The GENIE3 method is described in the following paper (available here):
Huynh-Thu V. A., Irrthum A., Wehenkel L., and Geurts P.
Inferring regulatory networks from expression data using tree-based methods.
PLoS ONE, 5(9):e12776, 2019.
Four implementations of GENIE3 are available: Python, MATLAB, R/randomForest, and R/C. Each folder contains a PDF file with a step-by-step tutorial showing how to run the code.
Note 1: The R/C implementation can also be installed from Bioconductor.
Note 2: All the results presented in the PLoS ONE paper were generated using the MATLAB implementation.
GENIE3 is based on regression trees.
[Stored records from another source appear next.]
(* ===== verification/DesktopFacts.v ===== *)
(** * What the desktop leaves and offers

    What a delivery to a vault does to its files as a function ([delivered]), and
    what is left when it is interrupted between two calls of the system; and the
    restarts that the window offers against those that the daemon makes. *)
From S2P Require Import Prelude Policy Identity Catalog Office Meeting Deliverable Approval Graph Execution.
From S2P Require Import ExecutionFacts M3 Mvp Protocol Adapter Store StoreLogic Launch GraphStore CredentialGrants Dispatch.
From S2P Require Import StoreReachable StoreFacts StoreEnds Http Client Delivery Projection LineDecoder.

#[local] Existing Instance tolerant.

(** ** Running on files alone *)

(** At most [n] accesses, all of whose calls succeed; [None] when the program is
    interrupted. *)
Fixpoint run_files `{Serde} {A} (n : nat) (p : cprog files A) (fs : files) : option A * files :=
  match p with
  | CRet a => (Some a, fs)
  | CAct e k =>
      match n with
      | O => (None, fs)
      | S n =>
          match e in access _ B return (B → cprog files A) → option A * files with
          | Local f => λ k, let '(b, fs) := f (λ _, 0) fs in run_files n (k b) fs
          | _ => λ _, (None, fs)
          end k
      end
  end.

(** ** Text *)

Lemma contains_prefix pattern s : String.prefix pattern s = true → contains pattern s = true.
Proof. intros Hp. destruct s; cbn in *; by rewrite Hp. Qed.
Lemma prefix_refl_app pattern s : String.prefix pattern (pattern +:+ s) = true.
Proof.
  induction pattern as [|a pattern IH]; [by destruct s|].
  change ((if ascii_dec a a then String.prefix pattern (pattern +:+ s) else false) = true).
  by destruct (ascii_dec a a).
Qed.
Lemma contains_later pattern s s' : contains pattern s = true → contains pattern (s' +:+ s) = true.
Proof.
  intros Hs. induction s' as [|a s' IH]; [done|].
  change (String.prefix pattern (String a (s' +:+ s)) || contains pattern (s' +:+ s) = true).
  by rewrite IH, orb_true_r.
Qed.
Lemma prefix_app pattern s s' : String.prefix pattern s = true → String.prefix pattern (s +:+ s') = true.
Proof.
  revert s. induction pattern as [|a pattern IH]; intros s; [by destruct (s +:+ s')|].
  destruct s as [|b s]; [done|].
  change ((if ascii_dec a b then String.prefix pattern s else false) = true →
    (if ascii_dec a b then String.prefix pattern (s +:+ s') else false) = true).
  destruct (ascii_dec a b); [apply IH|done].
Qed.
Lemma contains_earlier pattern s s' : contains pattern s = true → contains pattern (s +:+ s') = true.
Proof.
  induction s as [|a s IH].
  - intros Hp. apply contains_prefix, prefix_app. cbn in Hp. by rewrite orb_false_r in Hp.
  - change (String.prefix pattern (String a s) || contains pattern s = true →
      String.prefix pattern (String a s +:+ s') || contains pattern (s +:+ s') = true).
    rewrite !orb_true_iff. intros [Hp|Hc]; [left; by apply prefix_app|right; by apply IH].
Qed.
Lemma contains_middle pattern before after : contains pattern (before +:+ pattern +:+ after) = true.
Proof. apply contains_later, contains_prefix, prefix_refl_app. Qed.

Lemma list_ascii_app s s' :
  String.list_ascii_of_string (s +:+ s') = String.list_ascii_of_string s ++ String.list_ascii_of_string s'.
Proof.
  induction s as [|a s IH]; [done|].
  change (a :: String.list_ascii_of_string (s +:+ s') = a :: (String.list_ascii_of_string s ++ String.list_ascii_of_string s')).
  by rewrite IH.
Qed.

Lemma from_utf8_app a b : from_utf8 a = true → from_utf8 b = true → from_utf8 (a ++ b) = true.
Proof.
  intros Ha Hb. remember (length a) as n eqn:Hn. revert a Hn Ha.
  induction (lt_wf n) as [n _ IH]. intros a -> Ha.
  destruct a as [|b0 a]; [done|]. cbn in Ha |- *.
  destruct (in_range 0 127 b0); [by eapply (IH (length a)); cbn; lia || eauto|].
  destruct a as [|b1 a]; [done|]. cbn.
  destruct (in_range 194 223 b0).
  { apply andb_true_iff in Ha as [-> Ha]. cbn. by eapply (IH (length a)); cbn; lia || eauto. }
  destruct a as [|b2 a]; [done|]. cbn.
  destruct (second3 b0 b1).
  { apply andb_true_iff in Ha as [-> Ha]. cbn. by eapply (IH (length a)); cbn; lia || eauto. }
  destruct a as [|b3 a]; [done|]. cbn.
  rewrite !andb_true_iff in Ha. destruct Ha as [[[-> ->] ->] Ha]. cbn.
  by eapply (IH (length a)); cbn; lia || eauto.
Qed.

Definition utf8 (s : string) : bool := from_utf8 (String.list_ascii_of_string s).
Lemma utf8_app s s' : utf8 s = true → utf8 s' = true → utf8 (s +:+ s') = true.
Proof. unfold utf8. rewrite list_ascii_app. apply from_utf8_app. Qed.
To learn these trees, the Python implementation uses the scikit-learn library, the MATLAB and R/C implementations are respectively MATLAB and R wrappers of a C code written by Pierre Geurts, and the R/randomForest implementation uses the randomForest R package. The R/C implementation is the fastest GENIE3 implementation, and was developed for the SCENIC pipeline to analyze single-cell RNA-seq data (Aibar Santos et al., Nature Methods, 14:1083-1086, 2017.). The running times of the different GENIE3 implementations are shown below for the DREAM5 networks (in each case, GENIE3 was run using the default parameters). These computing times were measured on a 16GB RAM, Intel Xeon E5520 2.27GHz computer.
GENIE3 was the best performer in two DREAM challenges: the DREAM4 In Silico Size 100 Multifactorial sub-challenge and the DREAM5 Network Inference challenge.